### Activity
Verbatim, and with nothing else, reproduce the data below from its first line through the line containing "log (snd (retryWithBackoff env (generateContent env a) n d".

### Information supplied
(** X5.  The time a generation call can spend waiting: when every
    attempt fails with a retryable error, the waits of [retryWithBackoff]
    add up to [2 * initialDelay * (1.5 ^ (N - 1) - 1)] milliseconds; with
    the arguments every agent passes (5 attempts, 2000 ms) that is
    16250 ms before the failure reaches the caller. *)
Theorem retry_total_wait (a : Agent) (N : Z) (initialDelay : Q)
  (signal : option AbortSignal) (w : World) :
  apiKey env <> "" ->
  1 <= N ->
  (forall k, cancelAt env k = false) ->
  isAborted signal w = false ->
  (forall k, exists e, gen env k = Rejected e /\ isRetryable e = true) ->
  (exists l,
     log (snd (retryWithBackoff env (generateContent env a) N initialDelay signal w))
     = log w ++ l
     /\ (totalWait l == 2 * initialDelay * ((3 # 2) ^ (N - 1) - 1))%Q)
  /\ (exists l,
        log (snd (retryWithBackoff env (generateContent env a) 5 2000 signal w)) = log w ++ l
        /\ (totalWait l == 16250)%Q).
Proof.
  intros Hkey HN Hquiet Hab Hfail.
  assert (Hrun : forall n d, 1 <= n ->
            exists l,
              log (snd (retryWithBackoff env (generateContent env a) n d signal w)) = log w ++ l
              /\ (totalWait l == 2 * d * ((3 # 2) ^ (n - 1) - 1))%Q).
  { intros n d Hn.
    destruct (retryWithBackoff_exhausted env a n d signal w Hkey Hn Hquiet Hab Hfail)
      as [e He].
    exists (policyTrace (Generate a) (Z.to_nat n) d). split; [rewrite He; reflexivity |].
    replace (Z.to_nat n) with (S (Z.to_nat (n - 1))) by lia.
    rewrite totalWait_policyTrace by reflexivity.
    rewrite Z2Nat.id by lia. reflexivity. }
  split; [apply Hrun; exact HN |].
  destruct (Hrun 5 2000%Q ltac:(lia)) as [l [Hl Ht]].
  exists l. split; [exact Hl |]. rewrite Ht. reflexivity.
Qed.

(** The update of the cancel handler rests the state. *)
Lemma restsIn_abort (st : ProjectState) :
  restsIn (lastKnownGood st)
    (merge st [SetStatus (match identity st with Some _ => ready | None => idle end);
               SetExecutionPlan []; SetCurrentDetail None]).
Proof.
  unfold lastKnownGood, restsIn. destruct st as [? ? idn ? ? ? ? ? ? ? ? ?].
  destruct idn; repeat split.
Qed.

(** X6.  Cancellation in [fetchWithRetry]: with a signal already aborted
    it throws its own [AbortError] without sending a request; an
    [AbortError] that the request throws is thrown on at once, with no
    wait and no further attempt, in every iteration of the loop; and
    when the user cancels while the request is pending, the request is
    the last entry of the trace and the state is the one the cancel
    handler wrote. *)
Theorem fetch_cancellation (url : string) (m : Method) (retries : Z) (w : World) :
  1 <= retries ->
  (aborted w = true ->
   fetchWithRetry env url m retries (Some theSignal) w = (Throw (abortError "Aborted"), w))
  /\ (forall todo i lastError e w',
        aborted w = false ->
        fetch env m url (Some theSignal) w = (Throw e, w') ->
        isAbortError e = true ->
        fetchLoop env url m retries (Some theSignal) (S todo) i lastError w = (Throw e, w'))
  /\ (aborted w = false -> controller w = true ->
      cancelAt env (clock w) = true -> overlayShown (state w) = true ->
      exists w',
        fetchWithRetry env url m retries (Some theSignal) w
        = (Throw (abortError "The user aborted a request."), w')
        /\ log w' = log w ++ [Http m url]
        /\ aborted w' = true
        /\ restsIn (lastKnownGood (state w)) (state w')).
Proof.
  intro Hr.
  assert (Hloop : forall todo i lastError e w',
             aborted w = false ->
             fetch env m url (Some theSignal) w = (Throw e, w') ->
             isAbortError e = true ->
             fetchLoop env url m retries (Some theSignal) (S todo) i lastError w = (Throw e, w')).
  { intros todo i lastError e w' Hab Hf He.
    rewrite fetchLoop_step. unfold bind, signalAborted, tryCatch, isAborted, throw.
    rewrite Hab, Hf, He. reflexivity. }
  unfold fetchWithRetry.
  destruct (Z.to_nat retries) as [| todo] eqn:Htodo; [lia |].
  split; [| split].
  - intro Hab. rewrite fetchLoop_step. unfold bind, signalAborted, throw, isAborted.
    rewrite Hab. reflexivity.
  - exact Hloop.
  - intros Hab Hctl Hcancel Hshown.
    assert (Hf : fetch env m url (Some theSignal) w
                 = (Throw (abortError "The user aborted a request."),
                    snd (handleAbort (tick (record (Http m url) w))))).
    { unfold fetch, isAborted. rewrite Hab. unfold suspend.
      cbn [clock state record]. rewrite Hcancel, Hshown. cbn [andb].
      unfold handleAbort, updateState, abortController. cbn [controller tick record].
      rewrite Hctl. reflexivity. }
    exists (snd (handleAbort (tick (record (Http m url) w)))).
    split; [apply (Hloop todo 0 None _ _ Hab Hf); reflexivity |].
    unfold handleAbort, updateState, abortController. cbn [controller tick record snd].
    rewrite Hctl. cbn [log aborted state withState].
    split; [reflexivity |]. split; [reflexivity |].
    apply restsIn_abort.
Qed.

(** X7.  [fetchWithRetry] passes on the first outcome it does not retry.
    After [k] attempts that failed (a rejected request, an answer with
    status 429 or at least 500), [k] being less than the number of
    attempts allowed, the next response is returned when its status is
    neither 429 nor 500 or above, whether it is ok or not (a 404 or a
    401 is a result, not an error), and an [AbortError] of the request
    is thrown.  The trace holds [k + 1] requests with waits of
    [1000 * 2^i] ms between them. *)
Theorem fetch_until_settled (url : string) (m : Method) (retries : Z)
  (signal : option AbortSignal) (w : World) (k : nat) :
  (k < Z.to_nat retries)%nat ->
  (forall j, cancelAt env j = false) ->
  isAborted signal w = false ->
  (forall j, (j < k)%nat -> retried (http env (clock w + 2 * j)) = true) ->
  let after := advance w (2 * k + 1) (hostingPolicyTrace (Http m url) (S k) 0) in
  (forall res, http env (clock w + 2 * k) = Resolved res ->
     resStatus res <> 429 -> resStatus res < 500 ->
     fetchWithRetry env url m retries signal w = (Normal res, after))
  /\ (forall e, http env (clock w + 2 * k) = Rejected e -> isAbortError e = true ->
        fetchWithRetry env url m retries signal w = (Throw e, after)).
Proof.
  intros Hk Hquiet Hab Hfail after.
  unfold fetchWithRetry.
  destruct (Z.to_nat retries) as [| todo] eqn:Htodo; [lia |].
  pose proof (fetchLoop_decisive url m retries signal Hquiet k todo 0 None w Hab
                ltac:(lia) ltac:(lia) Hfail) as Hrun.
  cbv zeta in Hrun. split.
  - intros res Hres H429 H500. rewrite Hrun, Hres. cbn [retried].
    replace ((resStatus res =? 429) || (resStatus res >=? 500)) with false
      by (symmetry; apply orb_false_iff; split; lia).
    reflexivity.
  - intros e He Hae. rewrite Hrun, He. cbn [retried]. rewrite Hae. reflexivity.
Qed.

(** X8.  When all the attempts of [fetchWithRetry] fail, it has sent
    [retries] requests, has waited [1000 * 2^i] ms after each but the
    last, and throws according to the last failure: the error
    "HTTP <status>" for an answer with status 429 or at least 500, the
    rejection itself for a rejected request, unless that is a
    [TypeError] or mentions "Failed to fetch", which is replaced by a
    new error naming the network. *)
Theorem fetch_exhaustion (url : string) (m : Method) (retries : Z)
  (signal : option AbortSignal) (w : World) :
  1 <= retries ->
  (forall j, cancelAt env j = false) ->
  isAborted signal w = false ->
  (forall j, (j < Z.to_nat retries)%nat -> retried (http env (clock w + 2 * j)) = true) ->
  let n := Z.to_nat retries in
  let last := http env (clock w + 2 * (n - 1)) in
  fetchWithRetry env url m retries signal w
  = (Throw (finalError (failureOf last)),
     advance w (2 * (n - 1) + 1) (hostingPolicyTrace (Http m url) n 0))
  /\ (forall res, last = Resolved res ->
        finalError (failureOf last) = httpError (resStatus res))
  /\ (forall e, last = Rejected e -> name e = "TypeError" ->
        finalError (failureOf last) = networkError e)
  /\ (forall e, last = Rejected e ->
        name e <> "TypeError" -> messageIncludes e "Failed to fetch" = false ->
        finalError (failureOf last) = e).
Proof.
  intros Hr Hquiet Hab Hfail n last.
  split; [| split; [| split]].
  - unfold fetchWithRetry. fold n.
    destruct n as [| todo] eqn:Hn; [unfold n in Hn; lia |].
    pose proof (fetchLoop_decisive url m retries signal Hquiet todo todo 0 None w Hab
                  ltac:(lia) ltac:(lia)) as Hrun.
    cbv zeta in Hrun. rewrite Hrun by (intros j Hj; apply Hfail; lia).
    unfold last. replace (S todo - 1)%nat with todo by lia.
    rewrite (Hfail todo) by lia. rewrite Nat.eqb_refl. reflexivity.
  - intros res Hres. rewrite Hres. cbn [failureOf]. unfold finalError.
    rewrite httpError_kept. reflexivity.
  - intros e He Hname. rewrite He. cbn [failureOf]. unfold finalError.
    rewrite Hname. reflexivity.
  - intros e He Hname Hmsg. rewrite He. cbn [failureOf]. unfold finalError.
    destruct (String.eqb_spec (name e) "TypeError") as [H | _]; [contradiction |].
    rewrite Hmsg. reflexivity.
Qed.

(** X9.  Whatever the hosting service answers and whenever the user
    cancels, what a call of [fetchWithRetry] adds to the trace is an
    initial part of [retries] requests of its method and URL separated
    by the waits [1000 * 2^i]: never more than [retries] requests.  With
    no attempt allowed it sends nothing and throws the plain network
    error. *)
Theorem fetch_trace_bound (url : string) (m : Method) (retries : Z)
  (signal : option AbortSignal) (w : World) :
  (exists l,
     log (snd (fetchWithRetry env url m retries signal w)) = log w ++ l
     /\ startsWith l (hostingPolicyTrace (Http m url) (Z.to_nat retries) 0)
     /\ (List.length l <= 2 * Z.to_nat retries - 1)%nat)
  /\ (retries <= 0 ->
      fetchWithRetry env url m retries signal w
      = (Throw (newError "ネットワークエラーが発生しました。"), w)).
Proof.
  assert (Hlen : forall n i, List.length (hostingPolicyTrace (Http m url) n i)
                             = (2 * n - 1)%nat).
  { induction n as [| n IH]; intro i; [reflexivity |].
    destruct n as [| n']; [reflexivity |].
    rewrite hostingPolicyTrace_step. cbn [List.length]. rewrite IH. lia. }
  unfold fetchWithRetry. split.
  - destruct (Z_le_gt_dec 0 retries) as [Hpos | Hneg].
    + destruct (fetchLoop_trace url m retries signal (Z.to_nat retries) 0 None w)
        as [l [Hl Hp]]; [rewrite Z2Nat.id by assumption; lia |].
      exists l. split; [exact Hl |]. split; [exact Hp |].
      destruct Hp as [rest Hp]. rewrite <- (Hlen (Z.to_nat retries) 0), Hp, length_app. lia.
    + replace (Z.to_nat retries) with 0%nat by lia.
      exists []. split; [cbn; symmetry; apply app_nil_r |].
      split; [apply startsWith_nil | cbn; lia].
  - intro Hr. replace (Z.to_nat retries) with 0%nat by lia. reflexivity.
Qed.

End RetryMore.

(** ** The retry policies on the scenarios *)

Lemma retry_refuses_without_attempt_witness :
  retryWithBackoff envNoKey (generateContent envNoKey IdentityAgent) 5 2000 None
    (worldOf freshState)
  = (Throw (newError "APIキーが設定されていません。環境変数 GEMINI_API_KEY を確認してください。"),
     worldOf freshState)
  /\ retryWithBackoff envAllFail (generateContent envAllFail IdentityAgent) 0 2000 None
       (worldOf freshState)
     = (Throw (newError "APIへの接続に失敗しました。時間をおいて再度お試しください。"),
        worldOf freshState).
Proof.
  split.
  - apply (proj1 (retry_refuses_without_attempt envNoKey
                    (generateContent envNoKey IdentityAgent) 5 2000 None (worldOf freshState))).
    reflexivity.
  - apply (proj2 (retry_refuses_without_attempt envAllFail
                    (generateContent envAllFail IdentityAgent) 0 2000 None (worldOf freshState))).
    + intro H. discriminate H.
    + lia.
Defined.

### Final answer
(** X5.  The time a generation call can spend waiting: when every
    attempt fails with a retryable error, the waits of [retryWithBackoff]
    add up to [2 * initialDelay * (1.5 ^ (N - 1) - 1)] milliseconds; with
    the arguments every agent passes (5 attempts, 2000 ms) that is
    16250 ms before the failure reaches the caller. *)
Theorem retry_total_wait (a : Agent) (N : Z) (initialDelay : Q)
  (signal : option AbortSignal) (w : World) :
  apiKey env <> "" ->
  1 <= N ->
  (forall k, cancelAt env k = false) ->
  isAborted signal w = false ->
  (forall k, exists e, gen env k = Rejected e /\ isRetryable e = true) ->
  (exists l,
     log (snd (retryWithBackoff env (generateContent env a) N initialDelay signal w))
     = log w ++ l
     /\ (totalWait l == 2 * initialDelay * ((3 # 2) ^ (N - 1) - 1))%Q)
  /\ (exists l,
        log (snd (retryWithBackoff env (generateContent env a) 5 2000 signal w)) = log w ++ l
        /\ (totalWait l == 16250)%Q).
Proof.
  intros Hkey HN Hquiet Hab Hfail.
  assert (Hrun : forall n d, 1 <= n ->
            exists l,
              log (snd (retryWithBackoff env (generateContent env a) n d signal w)) = log w ++ l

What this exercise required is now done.